**Task to complete**:
Between the line containing "alloc_wf s ->" and the line containing "simpl. destruct (current_area" lies a run of lines; give that run again exactly, with both of those lines, and nothing else from the entries below.

** Task material follows **

Lemma allocate_one_spec fuel s :
  alloc_wf s -> (alloc_measure s < fuel)%nat ->
  exists r t, allocate_frame fuel 1 s = Ok (r, t) /\ alloc_post s r t.
Proof.
  revert s. induction fuel as [|fuel IH]; intros s Hw Hfuel; [lia|].
  simpl. destruct (current_area s) as [a|] eqn:Hcur.
  2:{ exists None, s. split; [done|]. split; [done|]. split; [done|]. split; [|lia].
      intros g Hg ((b & Hb & Hrange) & _).
      pose proof (wf_exhausted s Hw Hcur) as Hex. rewrite Forall_forall in Hex.
      specialize (Hex b Hb). simpl in Hex. lia. }
  destruct (wf_current s Hw a Hcur) as [Hin Hfirst].
  pose proof (area_wf_elem s a (alloc_wf_base s Hw) Hin) as Hawf.
  pose proof (area_frames_bound a Hawf) as Hab.
  pose proof (wf_next s Hw) as Hnext.
  change (sub_w 64 1 1) with (Ok 0 : outcome Z). simpl.
  rewrite (add_w_fits 64 _ 0) by (unfold in_width; lia). simpl. rewrite Z.add_0_r.
  rewrite area_last_frame_eq by done. simpl.
  assert (Hrec : forall t, skips s t -> (alloc_measure t < alloc_measure s)%nat ->
    exists r u, allocate_frame fuel 1 t = Ok (r, u) /\ alloc_post s r u).
  { intros t Hs Hlt. destruct (IH t) as (r & u & Hr & Hp); [apply Hs|lia|].
    exists r, u. split; [done|]. by eapply alloc_post_skips. }
  destruct (Z.ltb_spec (last_fr a) (nf s)) as [Hover|Hfit].
  { destruct (choose_next_area_spec s) as (t & Ht & Hs & Hcl); [eauto with kernel|].
    rewrite Ht. simpl. apply Hrec; [done|].
    unfold alloc_measure. rewrite Hcur. destruct Hs as [(_ & _ & -> & _ & ->) _ Hm _].
    destruct (current_area t) as [b|]; [specialize (Hcl b eq_refl)|]; case_bools; lia. }
  case_if_as Hker.
  { range_test Hker. pose proof (wf_kernel s Hw).
    rewrite add_w_fits by (unfold in_width; lia). simpl. apply Hrec.
    - apply jump_skips; [done|lia| |by eexists].
      intros g Hg (_ & Hk & _). apply Hk. unfold in_kernel. lia.
    - unfold alloc_measure. simpl. rewrite Hcur. case_bools; lia. }
  case_if_as Hmb.
  { range_test Hmb. pose proof (wf_multiboot s Hw).
    rewrite add_w_fits by (unfold in_width; lia). simpl. apply Hrec.
    - apply jump_skips; [done|lia| |by eexists].
      intros g Hg (_ & _ & Hk). apply Hk. unfold in_multiboot. lia.
    - unfold alloc_measure. simpl. rewrite Hcur. case_bools; lia. }
  rewrite add_w_fits by (unfold in_width; lia). simpl.
  eexists _, _. split; [done|].
  apply not_true_iff_false in Hker, Hmb. range_test Hker. range_test Hmb.
  destruct Hw as [Ha Hn Hk Hm Hc He].
  split; [|split; [done|]].
  - split; simpl; try done; try lia; [|congruence].
    intros b Hb. destruct (Hc b Hb). split; [done|lia].
  - simpl. split; [|split; [lia|split; [done|intros; lia]]]. unfold usable, in_kernel, in_multiboot. split; [|lia].
    exists a. split; [done|lia].
Qed.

** End of Task material **

**Exercise output**:
  alloc_wf s -> (alloc_measure s < fuel)%nat ->
  exists r t, allocate_frame fuel 1 s = Ok (r, t) /\ alloc_post s r t.
Proof.
  revert s. induction fuel as [|fuel IH]; intros s Hw Hfuel; [lia|].
  simpl. destruct (current_area s) as [a|] eqn:Hcur.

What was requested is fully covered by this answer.